*Task to carry out*.
Search the material below for the word "then". Copy every line where it is found.

*Working data*.
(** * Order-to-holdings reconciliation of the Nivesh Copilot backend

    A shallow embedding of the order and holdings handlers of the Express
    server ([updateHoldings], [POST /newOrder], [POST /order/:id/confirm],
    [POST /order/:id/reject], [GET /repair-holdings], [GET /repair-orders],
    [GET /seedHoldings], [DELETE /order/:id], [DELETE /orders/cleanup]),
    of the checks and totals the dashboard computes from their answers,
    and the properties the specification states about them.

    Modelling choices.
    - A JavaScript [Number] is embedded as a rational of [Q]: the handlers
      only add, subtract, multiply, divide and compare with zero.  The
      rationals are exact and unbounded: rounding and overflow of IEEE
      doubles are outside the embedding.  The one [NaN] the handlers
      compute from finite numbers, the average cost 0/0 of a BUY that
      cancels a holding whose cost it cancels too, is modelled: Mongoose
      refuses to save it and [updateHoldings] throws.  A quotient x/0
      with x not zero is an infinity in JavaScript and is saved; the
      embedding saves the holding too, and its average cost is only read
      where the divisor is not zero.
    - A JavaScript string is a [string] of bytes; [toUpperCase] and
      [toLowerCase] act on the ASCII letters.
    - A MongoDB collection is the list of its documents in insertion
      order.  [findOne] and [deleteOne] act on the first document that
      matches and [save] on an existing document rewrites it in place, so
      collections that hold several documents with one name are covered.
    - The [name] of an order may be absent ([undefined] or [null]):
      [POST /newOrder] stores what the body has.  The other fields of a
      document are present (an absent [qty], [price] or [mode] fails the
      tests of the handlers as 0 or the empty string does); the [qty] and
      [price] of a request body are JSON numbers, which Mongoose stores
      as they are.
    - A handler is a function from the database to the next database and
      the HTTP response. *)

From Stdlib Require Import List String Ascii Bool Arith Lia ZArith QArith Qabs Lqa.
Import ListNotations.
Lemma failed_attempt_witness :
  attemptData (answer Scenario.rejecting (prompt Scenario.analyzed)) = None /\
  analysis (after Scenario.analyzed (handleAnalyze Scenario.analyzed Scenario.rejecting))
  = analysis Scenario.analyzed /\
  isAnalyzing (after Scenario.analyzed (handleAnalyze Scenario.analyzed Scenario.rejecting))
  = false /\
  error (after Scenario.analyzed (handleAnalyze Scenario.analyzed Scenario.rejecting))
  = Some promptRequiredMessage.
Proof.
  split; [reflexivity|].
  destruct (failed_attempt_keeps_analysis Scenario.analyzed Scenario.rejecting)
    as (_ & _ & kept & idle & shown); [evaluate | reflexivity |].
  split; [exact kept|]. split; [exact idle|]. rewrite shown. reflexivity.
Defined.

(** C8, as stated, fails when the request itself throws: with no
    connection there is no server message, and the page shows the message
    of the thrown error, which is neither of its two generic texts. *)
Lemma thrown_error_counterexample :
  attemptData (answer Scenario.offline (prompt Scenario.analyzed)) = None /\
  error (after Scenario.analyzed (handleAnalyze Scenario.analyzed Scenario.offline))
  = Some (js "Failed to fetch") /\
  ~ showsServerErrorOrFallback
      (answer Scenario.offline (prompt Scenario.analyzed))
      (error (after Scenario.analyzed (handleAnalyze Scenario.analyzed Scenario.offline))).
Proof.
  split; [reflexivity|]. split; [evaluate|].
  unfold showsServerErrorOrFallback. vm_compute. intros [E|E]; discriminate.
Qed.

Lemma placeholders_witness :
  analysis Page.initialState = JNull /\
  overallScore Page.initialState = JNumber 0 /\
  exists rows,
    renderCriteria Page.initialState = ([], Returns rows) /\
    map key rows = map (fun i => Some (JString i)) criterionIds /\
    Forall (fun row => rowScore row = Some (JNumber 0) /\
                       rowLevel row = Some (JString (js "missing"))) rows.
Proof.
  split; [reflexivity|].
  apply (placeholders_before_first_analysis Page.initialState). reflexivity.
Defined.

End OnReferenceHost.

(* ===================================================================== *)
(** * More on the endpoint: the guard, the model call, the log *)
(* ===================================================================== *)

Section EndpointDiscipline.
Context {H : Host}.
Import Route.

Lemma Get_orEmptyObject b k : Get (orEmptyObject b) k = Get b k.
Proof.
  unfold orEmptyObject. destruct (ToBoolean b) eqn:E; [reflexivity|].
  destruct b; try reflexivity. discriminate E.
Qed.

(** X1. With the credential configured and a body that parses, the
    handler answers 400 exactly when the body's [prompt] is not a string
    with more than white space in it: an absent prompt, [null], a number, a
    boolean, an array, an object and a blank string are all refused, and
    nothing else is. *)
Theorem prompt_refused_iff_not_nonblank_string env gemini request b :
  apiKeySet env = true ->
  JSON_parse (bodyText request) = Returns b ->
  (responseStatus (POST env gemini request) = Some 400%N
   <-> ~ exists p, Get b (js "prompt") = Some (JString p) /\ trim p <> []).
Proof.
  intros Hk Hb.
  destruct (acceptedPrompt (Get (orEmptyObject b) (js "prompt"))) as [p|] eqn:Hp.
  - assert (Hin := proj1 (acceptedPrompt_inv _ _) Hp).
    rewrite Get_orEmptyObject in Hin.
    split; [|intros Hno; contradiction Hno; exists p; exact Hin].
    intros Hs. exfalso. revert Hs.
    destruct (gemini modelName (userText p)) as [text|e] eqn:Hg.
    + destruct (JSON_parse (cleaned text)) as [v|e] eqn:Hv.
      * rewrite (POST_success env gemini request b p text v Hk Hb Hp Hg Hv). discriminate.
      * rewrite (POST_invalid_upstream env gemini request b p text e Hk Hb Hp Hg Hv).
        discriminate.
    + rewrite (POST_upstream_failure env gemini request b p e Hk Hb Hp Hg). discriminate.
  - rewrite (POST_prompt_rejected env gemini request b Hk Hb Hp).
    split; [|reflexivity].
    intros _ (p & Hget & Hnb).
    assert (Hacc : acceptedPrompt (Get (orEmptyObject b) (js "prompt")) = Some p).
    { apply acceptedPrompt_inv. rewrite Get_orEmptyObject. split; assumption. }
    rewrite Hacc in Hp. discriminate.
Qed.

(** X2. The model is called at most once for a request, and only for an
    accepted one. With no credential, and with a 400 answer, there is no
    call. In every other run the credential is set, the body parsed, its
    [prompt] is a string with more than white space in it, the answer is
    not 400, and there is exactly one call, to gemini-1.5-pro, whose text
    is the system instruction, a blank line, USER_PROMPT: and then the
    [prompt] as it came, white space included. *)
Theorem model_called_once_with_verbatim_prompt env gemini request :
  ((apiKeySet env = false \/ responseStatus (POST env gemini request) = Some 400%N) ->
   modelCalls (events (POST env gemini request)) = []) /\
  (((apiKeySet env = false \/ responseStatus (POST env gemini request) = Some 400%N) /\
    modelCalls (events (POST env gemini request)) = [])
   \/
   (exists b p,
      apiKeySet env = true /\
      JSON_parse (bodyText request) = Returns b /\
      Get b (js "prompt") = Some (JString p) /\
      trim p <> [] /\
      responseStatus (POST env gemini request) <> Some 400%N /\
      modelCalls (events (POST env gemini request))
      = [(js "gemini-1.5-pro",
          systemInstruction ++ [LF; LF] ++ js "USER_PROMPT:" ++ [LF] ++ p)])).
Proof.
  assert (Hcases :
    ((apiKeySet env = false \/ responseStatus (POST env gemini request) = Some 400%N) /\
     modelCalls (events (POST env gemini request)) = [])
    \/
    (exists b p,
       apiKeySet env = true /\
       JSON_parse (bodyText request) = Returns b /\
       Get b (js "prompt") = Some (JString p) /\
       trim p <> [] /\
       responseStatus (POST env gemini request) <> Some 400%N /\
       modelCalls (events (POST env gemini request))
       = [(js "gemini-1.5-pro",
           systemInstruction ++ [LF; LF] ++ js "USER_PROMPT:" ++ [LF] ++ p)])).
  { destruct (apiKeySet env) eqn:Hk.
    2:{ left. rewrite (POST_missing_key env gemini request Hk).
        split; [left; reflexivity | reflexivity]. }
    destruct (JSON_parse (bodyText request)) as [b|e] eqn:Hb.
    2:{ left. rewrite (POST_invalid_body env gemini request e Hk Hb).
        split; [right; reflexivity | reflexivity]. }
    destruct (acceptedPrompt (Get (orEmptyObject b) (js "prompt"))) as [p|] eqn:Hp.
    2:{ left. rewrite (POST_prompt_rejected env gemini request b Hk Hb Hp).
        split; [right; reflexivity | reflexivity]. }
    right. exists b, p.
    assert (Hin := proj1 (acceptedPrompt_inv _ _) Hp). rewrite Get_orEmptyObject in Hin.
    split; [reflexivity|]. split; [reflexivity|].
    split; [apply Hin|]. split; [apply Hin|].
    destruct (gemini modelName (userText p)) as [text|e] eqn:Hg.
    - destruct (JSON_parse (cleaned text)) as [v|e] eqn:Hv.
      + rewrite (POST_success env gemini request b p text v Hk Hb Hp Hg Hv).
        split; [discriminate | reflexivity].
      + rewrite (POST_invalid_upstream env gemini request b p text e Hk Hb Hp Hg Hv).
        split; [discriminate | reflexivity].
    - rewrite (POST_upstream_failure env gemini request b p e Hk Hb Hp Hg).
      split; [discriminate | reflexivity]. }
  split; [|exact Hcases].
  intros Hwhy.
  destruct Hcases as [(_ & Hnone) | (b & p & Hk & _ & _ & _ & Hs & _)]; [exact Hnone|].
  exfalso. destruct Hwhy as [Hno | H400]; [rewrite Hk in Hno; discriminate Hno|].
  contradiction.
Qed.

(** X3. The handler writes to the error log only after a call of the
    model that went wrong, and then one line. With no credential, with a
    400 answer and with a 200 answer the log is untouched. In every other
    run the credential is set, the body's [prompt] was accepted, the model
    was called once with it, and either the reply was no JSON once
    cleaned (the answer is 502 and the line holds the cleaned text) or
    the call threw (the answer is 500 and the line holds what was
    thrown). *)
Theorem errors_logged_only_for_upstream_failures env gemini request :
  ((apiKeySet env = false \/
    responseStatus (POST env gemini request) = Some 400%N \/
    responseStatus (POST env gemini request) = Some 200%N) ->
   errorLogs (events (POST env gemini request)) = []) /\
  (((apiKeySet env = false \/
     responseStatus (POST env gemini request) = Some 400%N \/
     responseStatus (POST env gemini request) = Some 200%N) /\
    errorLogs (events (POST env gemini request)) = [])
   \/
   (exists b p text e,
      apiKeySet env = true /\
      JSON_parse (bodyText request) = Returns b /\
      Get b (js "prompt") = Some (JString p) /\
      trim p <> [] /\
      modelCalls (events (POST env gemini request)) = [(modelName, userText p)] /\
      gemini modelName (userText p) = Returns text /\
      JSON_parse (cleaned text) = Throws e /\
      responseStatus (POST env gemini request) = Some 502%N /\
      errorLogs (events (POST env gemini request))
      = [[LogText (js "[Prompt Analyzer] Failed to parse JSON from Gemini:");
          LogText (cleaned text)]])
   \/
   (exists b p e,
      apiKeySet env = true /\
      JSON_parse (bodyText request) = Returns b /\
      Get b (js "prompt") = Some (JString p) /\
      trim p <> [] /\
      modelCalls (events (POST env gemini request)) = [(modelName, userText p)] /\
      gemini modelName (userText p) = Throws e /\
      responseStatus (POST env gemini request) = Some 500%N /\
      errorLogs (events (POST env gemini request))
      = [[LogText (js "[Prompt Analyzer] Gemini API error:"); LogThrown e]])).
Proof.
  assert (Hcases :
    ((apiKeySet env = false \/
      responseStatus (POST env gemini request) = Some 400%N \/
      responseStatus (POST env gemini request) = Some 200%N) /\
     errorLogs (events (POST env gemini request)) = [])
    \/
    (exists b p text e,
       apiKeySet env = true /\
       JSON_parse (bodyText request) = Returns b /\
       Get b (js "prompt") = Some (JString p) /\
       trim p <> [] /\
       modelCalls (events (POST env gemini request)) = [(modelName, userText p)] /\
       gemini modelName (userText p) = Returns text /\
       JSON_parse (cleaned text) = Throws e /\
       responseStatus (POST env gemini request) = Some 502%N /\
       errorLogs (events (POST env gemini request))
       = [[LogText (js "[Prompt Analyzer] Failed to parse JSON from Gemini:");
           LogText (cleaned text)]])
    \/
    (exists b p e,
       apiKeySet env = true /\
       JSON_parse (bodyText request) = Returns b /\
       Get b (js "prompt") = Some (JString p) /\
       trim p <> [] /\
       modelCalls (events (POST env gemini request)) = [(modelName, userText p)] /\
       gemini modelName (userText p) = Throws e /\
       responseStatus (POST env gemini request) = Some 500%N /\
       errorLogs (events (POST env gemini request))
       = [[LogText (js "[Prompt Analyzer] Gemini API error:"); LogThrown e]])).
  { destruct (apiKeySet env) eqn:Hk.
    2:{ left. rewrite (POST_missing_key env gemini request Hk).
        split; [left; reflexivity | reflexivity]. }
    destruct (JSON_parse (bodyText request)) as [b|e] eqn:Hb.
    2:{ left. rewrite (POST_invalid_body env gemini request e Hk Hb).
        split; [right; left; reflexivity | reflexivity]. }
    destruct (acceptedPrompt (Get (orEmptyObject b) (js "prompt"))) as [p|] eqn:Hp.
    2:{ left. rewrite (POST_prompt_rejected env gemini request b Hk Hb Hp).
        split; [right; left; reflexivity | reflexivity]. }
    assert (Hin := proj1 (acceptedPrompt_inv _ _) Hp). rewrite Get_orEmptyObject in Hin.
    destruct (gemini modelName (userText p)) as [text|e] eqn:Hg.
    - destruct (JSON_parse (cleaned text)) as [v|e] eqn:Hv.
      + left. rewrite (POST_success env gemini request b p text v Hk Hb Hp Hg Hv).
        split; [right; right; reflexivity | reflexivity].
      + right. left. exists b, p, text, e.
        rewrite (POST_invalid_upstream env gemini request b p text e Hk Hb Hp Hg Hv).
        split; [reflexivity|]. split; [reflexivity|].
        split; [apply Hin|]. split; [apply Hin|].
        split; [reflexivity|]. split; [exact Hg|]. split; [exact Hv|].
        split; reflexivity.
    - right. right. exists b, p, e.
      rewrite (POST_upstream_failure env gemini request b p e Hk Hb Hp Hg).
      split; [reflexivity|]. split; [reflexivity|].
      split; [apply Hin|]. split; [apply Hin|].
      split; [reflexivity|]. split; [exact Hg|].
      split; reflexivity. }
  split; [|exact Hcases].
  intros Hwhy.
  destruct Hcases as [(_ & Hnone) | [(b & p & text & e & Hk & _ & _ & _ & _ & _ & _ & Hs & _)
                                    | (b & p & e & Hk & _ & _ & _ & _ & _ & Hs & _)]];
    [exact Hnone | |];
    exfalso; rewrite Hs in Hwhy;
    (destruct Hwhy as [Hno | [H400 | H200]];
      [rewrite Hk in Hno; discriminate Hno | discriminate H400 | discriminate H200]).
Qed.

*Task answer*.
    is the system instruction, a blank line, USER_PROMPT: and then the
    model that went wrong, and then one line. With no credential, with a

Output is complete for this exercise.